There was no reason to think it wasn’t a smart setup. A financial data supplier split its information technology operations between two centers: one at its New York headquarters, where tech experts could collaborate closely with others in the firm, and another in Bangalore, India, that could provide access to a large talent pool and round-the-clock capabilities.
Then suddenly, the coronavirus hit, shutting down both centers and all 5,000 workers at both. The company’s operations were brought to a virtual standstill.
For decades, companies have long thought about their IT location strategy in terms of access to talent, real estate costs, and proximity to operations and customers. But today’s times have suddenly added a new element of risk that may force many firms to switch gears at a considerable cost. And the reason is simple: employees can’t work remotely if their organization’s data centers and IT systems aren’t operating.
“If more than 50% of your IT team is in one location, that is assuming a ton of risk from both a workforce and business continuity perspective,” says Craig Stephenson, managing director of Korn Ferry’s North America CIO/CTO practice. “If that center closes, it can cripple your business.”
To be sure, firms invest sizable sums into their tech strategies. Research reports show companies spend anywhere from 2% to more than 10% of their annual revenue on IT, with the variation depending mainly on industry. Financial services companies, for example, spend much more on IT than retail companies. Most of that spending is around talent, equipment, data storage, and cybersecurity, along with costs associated with other business-specific technologies such as artificial intelligence.
Part of the reason why organizations have colocated a majority of their IT operations with other business functions is because of the inherent risk associated with moving data from one site to another.
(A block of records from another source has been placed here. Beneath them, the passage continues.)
(* ===== verification/WireValue.v ===== *)
(** * btelem-wire: field-value extraction

    Models viewer/crates/btelem-wire/src/value.rs.  A field type, an offset and
    a size come from the schema the peer announced; the payload from a packet.
    Indexing an empty slice panics, a width mismatch yields [None]. *)

From Stdlib Require Import SpecFloat.
From S2P Require Import Prelude Text Float64 Wire WireSchema.

(** [uN::from_le_bytes(s.try_into().ok()?)]: [None] unless [s] has [n] bytes. *)
Definition le_exact (n : nat) (s : list byte) : option Z :=
  if decide (length s = n) then Some (le_u s) else None.

(** [s[0]]. *)
Definition first_byte (s : list byte) : total Z := b ← index s 0; mret (byte_z b).

Definition field_as_f64 (field : FieldDef) (payload : list byte) : total (option f64) :=
  if negb (fd_count field =? 1) then mret None
  else
    let off := fd_offset field in
    let size := fd_size field in
    if blen payload <? off + size then mret None
    else
      s ← subslice payload off size;
      match fd_ty field with
      | U8 => v ← first_byte s; mret (Some (f64_of_Z v))
      | U16 => mret (f64_of_Z <$> le_exact 2 s)
      | U32 => mret (f64_of_Z <$> le_exact 4 s)
      | U64 => mret (f64_of_Z <$> le_exact 8 s)
      | I8 => v ← first_byte s; mret (Some (f64_of_Z (to_signed 8 v)))
      | I16 => mret ((fun v => f64_of_Z (to_signed 16 v)) <$> le_exact 2 s)
      | I32 => mret ((fun v => f64_of_Z (to_signed 32 v)) <$> le_exact 4 s)
      | I64 => mret ((fun v => f64_of_Z (to_signed 64 v)) <$> le_exact 8 s)
      | F32 => mret ((fun v => f64_of_f32 (f32_of_bits v)) <$> le_exact 4 s)
      | F64 => mret (f64_of_bits <$> le_exact 8 s)
      | Bool => v ← first_byte s; mret (Some (f64_of_Z (if v =? 0 then 0 else 1)))
      | Enum => v ← first_byte s; mret (Some (f64_of_Z v))
      | Bytes | Bitfield | String_ => mret None
      end.

Definition field_as_string (field : FieldDef) (payload : list byte) : option text :=
  if bool_decide (fd_ty field <> String_) then None
  else
    let off := fd_offset field in
    let size := fd_size field in
    if blen payload <? off + size then None
    else
      let raw := slice payload off size in
      Some (from_utf8_lossy (take (cstr_end raw) raw)).

(** ** Facts *)
Definition one_byte_type (t : FieldType) : bool :=
  match t with U8 | I8 | Bool | Enum => true | _ => false end.

(** The number of payload bytes a scalar of the type occupies. *)
Definition scalar_width (t : FieldType) : option nat :=
  match t with
  | U8 | I8 | Bool | Enum => Some 1%nat
  | U16 | I16 => Some 2%nat
  | U32 | I32 | F32 => Some 4%nat
  | U64 | I64 | F64 => Some 8%nat
  | Bytes | Bitfield | String_ => None
  end.

(** The number a scalar's bytes denote. *)
Definition scalar_value (t : FieldType) (s : list byte) : option f64 :=
  let v := le_u s in
  match t with
  | U8 | U16 | U32 | U64 | Enum => Some (f64_of_Z v)
  | I8 => Some (f64_of_Z (to_signed 8 v))
  | I16 => Some (f64_of_Z (to_signed 16 v))
  | I32 => Some (f64_of_Z (to_signed 32 v))
  | I64 => Some (f64_of_Z (to_signed 64 v))
  | F32 => Some (f64_of_f32 (f32_of_bits v))
  | F64 => Some (f64_of_bits v)
  | Bool => Some (f64_of_Z (if v =? 0 then 0 else 1))
  | Bytes | Bitfield | String_ => None
  end.

Lemma first_byte_one s : length s = 1%nat -> first_byte s = Ok (le_u s).
Proof. destruct s as [|b [|? ?]]; try done. intros _. cbn. by rewrite Z.add_0_r. Qed.

Lemma first_byte_cons b s : first_byte (b :: s) = Ok (byte_z b).
Proof. done. Qed.

Lemma le_exact_some n s : length s = n -> le_exact n s = Some (le_u s).
Proof. intros H. unfold le_exact. by rewrite decide_True. Qed.

Lemma field_as_f64_scalar f payload w :
  scalar_width (fd_ty f) = Some w -> fd_size f = Z.of_nat w -> fd_count f = 1 ->
  in_u 16 (fd_offset f) -> fd_offset f + fd_size f <= blen payload ->
  field_as_f64 f payload =
  Ok (scalar_value (fd_ty f) (slice payload (fd_offset f) (fd_size f))).
Proof.
  intros Hw Hsz Hc Ho Hb. unfold in_u in Ho. unfold field_as_f64. rewrite Hc. cbn [negb Z.eqb Pos.eqb].
  replace (blen payload <? fd_offset f + fd_size f) with false by lia.
  unfold subslice. replace (_ <=? _) with true by lia. cbn [mbind res_bind].
  pose proof (length_slice payload (fd_offset f) (fd_size f) ltac:(lia) ltac:(lia) Hb) as Hl.
  set (s := slice _ _ _) in *. assert (Hls : length s = w) by (unfold blen in Hl; lia).
  destruct (fd_ty f); cbn in Hw; simplify_eq;
    rewrite ?first_byte_one, ?le_exact_some by done; reflexivity.
Qed.

(** ** Properties *)


(** [field_as_f64] panics in exactly one situation: a one-byte type
    (U8, I8, Bool, Enum) announced with size 0, read from a payload that
    reaches its offset.  Every other input yields a value or [None]. *)
Theorem field_as_f64_panics_iff f payload :
  in_u 16 (fd_offset f) -> in_u 16 (fd_size f) ->
  field_as_f64 f payload = Panic <->
  fd_count f = 1 /\ one_byte_type (fd_ty f) = true /\ fd_size f = 0 /\
  fd_offset f <= blen payload.
Proof.
  intros Ho Hs. unfold in_u in *. unfold field_as_f64.
  destruct (fd_count f =? 1) eqn:Ec; cbn [negb]; [|split; [done|lia]].
  destruct (blen payload <? fd_offset f + fd_size f) eqn:El; [split; [done|lia]|].
  unfold subslice. replace (_ <=? _) with true by lia. cbn [mbind res_bind].
  pose proof (length_slice payload (fd_offset f) (fd_size f) ltac:(lia) ltac:(lia) ltac:(lia)) as Hl.
  set (s := slice _ _ _) in *. destruct s as [|b s'].
  - change (blen []) with 0 in Hl. destruct (fd_ty f); cbn; split; try done; intros; lia.
  - rewrite blen_cons in Hl. pose proof (blen_nonneg s').
    destruct (fd_ty f); rewrite ?first_byte_cons; cbn [mbind res_bind];
      (split; [done|intros (_ & _ & ? & _); lia]).
Qed.

(** Text the producer wrote into a text field as a NUL-padded well-formed
    UTF-8 string (a NUL-free string of at most the field's size) is recovered
    exactly, wherever the field lies in the payload. *)
Theorem field_as_string_padded f payload s :
  fd_ty f = String_ -> cstr_ok (fd_size f) s ->
  seg payload (fd_offset f) (pad (fd_size f) s) ->
  field_as_string f payload = Some s.
Proof.
  intros Ht (Hu & Hz & Hl) Hs. unfold field_as_string. rewrite Ht.
  rewrite bool_decide_eq_false_2 by (intros H; by apply H).
  pose proof (seg_bounds _ _ _ Hs) as [H0 Hb]. rewrite blen_pad in Hb by done.
  replace (blen payload <? fd_offset f + fd_size f) with false by lia.
  rewrite (seg_slice _ _ _ _ Hs) by (by rewrite blen_pad).
  rewrite cstr_end_pad by done. by rewrite from_utf8_lossy_valid.
Qed.


(** A [u8] field of size 0 panics on any packet of the entry. *)
Lemma field_as_f64_panics_iff_witness :
  field_as_f64 (mkFieldDef (str "t") 0 0 U8 1) [x01] = Panic.
Proof.
  apply (field_as_f64_panics_iff (mkFieldDef (str "t") 0 0 U8 1) [x01]).
  - apply in_ub_spec; reflexivity.
  - apply in_ub_spec; reflexivity.
  - repeat split; vm_compute; discriminate.
Defined.

Lemma field_as_string_padded_witness :
  field_as_string (mkFieldDef (str "msg") 1 8 String_ 1) (x07 :: pad 8 (str "boot")) =
  Some (str "boot").
Proof.
  apply (field_as_string_padded (mkFieldDef (str "msg") 1 8 String_ 1)).
  - reflexivity.
  - apply cstr_okb_spec. vm_compute. reflexivity.
  - exists [x07], []. rewrite app_nil_r. split; reflexivity.
Defined.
Centralizing IT, says Curtis Britt, director of IT services in North America for Korn Ferry, also allows for more agility by allowing IT workers to collaborate with other units on new products and services.
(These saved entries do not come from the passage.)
Lemma query_state_filter s ch t0 t1 runs :
  in_states s !! Z.to_nat ch = Some runs -> runs_ok runs -> t0 < u64_max ->
  mock_query_state s ch t0 t1 =
  Ok (filter (fun r => t_start r < t1) (filter (fun r => t0 < t_end r) (effective runs))).
Proof.
  intros Hr Hok Ht. unfold mock_query_state. rewrite Hr.
  destruct runs as [|r k _] using rev_ind; [done|].
  rewrite bool_decide_eq_false_2 by (by destruct k). cbv zeta. rewrite length_app. cbn [length].
  replace (length k + 1 - 1)%nat with (length k) by lia.
  rewrite take_app_length. set (start := if (length k =? 0)%nat then _ else _).
  pose proof (runs_ok_sorted _ Hok) as (Hs1 & Hs2 & _).
  apply sorted_by_app in Hs2 as (Hs2 & _).
  assert (Hst : start = length (filter (fun x => t_end x <= t0) k)).
  { unfold start. rewrite (partition_point_filter t_end) by done.
    destruct (length k =? 0)%nat eqn:E; [|done].
    apply Nat.eqb_eq, length_zero_iff_nil in E. by subst. }
  destruct (sorted_split_lt t_end k (t0 + 1) Hs2) as (E & _).
  assert (Ef : filter (fun x => t_end x < t0 + 1) k = filter (fun x => t_end x <= t0) k)
    by (apply list_filter_iff; lia).
  assert (Eg : filter (fun x => t0 + 1 <= t_end x) k = filter (fun x => t0 < t_end x) k)
    by (apply list_filter_iff; lia).
  rewrite Ef, Eg in E. f_equal.
  rewrite imap_take_while by done. rewrite effective_snoc.
  assert (Hdrop : imap (fun i r0 => mkStateRun (t_start r0)
      (if (start + i =? length k)%nat then u64_max else t_end r0) (run_value r0)) (drop start (k ++ [r]))
      = drop start (effective (k ++ [r]))).
  { unfold effective. rewrite drop_imap, length_app. apply imap_ext. intros i x _. unfold compose.
    cbn [length]. by replace (length k + 1 - 1)%nat with (length k) by lia. }
  rewrite Hdrop. rewrite take_while_sorted.
  2:{ eapply sorted_by_sublist_of; [apply sublist_drop|]. by apply effective_sorted. }
  f_equal. rewrite effective_snoc, filter_app, filter_cons_True by (cbn; lia). rewrite filter_nil.
  rewrite E at 1. rewrite <-app_assoc, Hst, drop_app_length. done.
Qed.

(** ** Interpolation *)

(** A scalar sample between two recorded ones. *)
Definition interpolate (a b : Timestamp * f64) (t : Z) : f64 :=
  f64_add a.2 (f64_mul (f64_div (f64_of_Z (t - a.1)) (f64_of_Z (b.1 - a.1))) (f64_sub b.2 a.2)).

(** What [sample_at] may answer for the samples [v] of a scalar channel. *)
Definition sample_spec (v : list (Timestamp * f64)) (t : Z) (r : option f64) : Prop :=
  match r with
  | None => Forall (fun x => t < x.1) v \/ Forall (fun x => x.1 < t) v
  | Some y =>
    (t, y) ∈ v \/
    exists i a b, v !! i = Some a /\ v !! S i = Some b /\ a.1 < t < b.1 /\ y = interpolate a b t
  end.

Lemma sample_at_scalar p s ch t info v :
  in_channels s !! Z.to_nat ch = Some info -> ci_kind info = Scalar ->
  in_scalars s !! Z.to_nat ch = Some v -> samples_ok v ->
  exists r, mock_sample_at p s ch t = Ok r /\ sample_spec v t r.
Proof.
  intros Hc Hk Hv [Hs Hr]. unfold mock_sample_at. rewrite Hc, Hk. unfold index. rewrite Hv.
  cbn [mbind res_bind]. case_bool_decide as E; [subst; exists None; split; [done|by left; constructor]|].
  pose proof (search_key_spec fst t v Hs) as H. destruct (search_key fst t v) as [i|i].
  - destruct H as (x & Hx & <-). rewrite Nat2Z.id, Hx. cbn [mbind res_bind].
    eexists. split; [done|]. left. destruct x. by eapply list_elem_of_lookup_2.
  - destruct H as [Hi Hj]. destruct (i =? 0)%nat eqn:E0; cbn [orb].
    { apply Nat.eqb_eq in E0. exists None. split; [done|]. left. apply Forall_lookup_2.
      intros j x Hx. destruct (Hj j x Hx). lia. }
    destruct (i =? length v)%nat eqn:E1.
    { apply Nat.eqb_eq in E1. exists None. split; [done|]. right. apply Forall_lookup_2.
      intros j x Hx. pose proof (lookup_lt_Some _ _ _ Hx). destruct (Hj j x Hx). lia. }
    apply Nat.eqb_neq in E0, E1.
    destruct (lookup_lt_is_Some_2 v (pred i)) as [a Ha]; [lia|].
    destruct (lookup_lt_is_Some_2 v i) as [b Hb]; [lia|].
    replace (Z.to_nat (Z.of_nat i - 1)) with (pred i) by lia. rewrite Nat2Z.id, Ha, Hb.
    cbn [mbind res_bind]. destruct (Hj _ _ Ha) as [_ Ja], (Hj _ _ Hb) as [Jn Jb].
    assert (a.1 < t) by (apply Ja; lia).
    assert (t < b.1) by (destruct (Z_lt_le_dec (b.1) t); [apply Jb in l; lia|lia]).
    pose proof (Forall_lookup_1 _ _ _ _ Hr Ha) as Ra. pose proof (Forall_lookup_1 _ _ _ _ Hr Hb) as Rb.
    unfold in_u in Ra, Rb. simpl in Ra, Rb.
    rewrite !arith_ok by (unfold in_u; lia). cbn [mbind res_bind].
    eexists. split; [done|]. right. exists (pred i), a, b.
    replace (S (pred i)) with i by lia. done.
Qed.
But, says Britt, companies first started to understand the risk of having a centralized IT operation in the wake of Hurricane Sandy, which hit the New York/New Jersey region especially hard. “Companies that didn’t have any backup outside the area were hurt badly,” he says.
Stephenson says the coronavirus outbreak similarly underscores why companies should approach IT location strategy the same way they do supply chain operations—having alternative centers and dispersed locations lined up in the event of an emergency. Just as companies can’t deliver products and services to customers without a functioning supply chain, they can’t set up virtual offices and remote work options without functioning IT.
While the location spread depends on many factors, among them company size, global offices, and talent needs, the ideal setup is to have an IT location within one or, at most, two time zones to keep critical business operations running in a timely manner. Stephenson says in the aftermath of the outbreak, companies may start dispersing IT locations “as a way to reduce employee density and mitigate risk of disrupting business continuity.”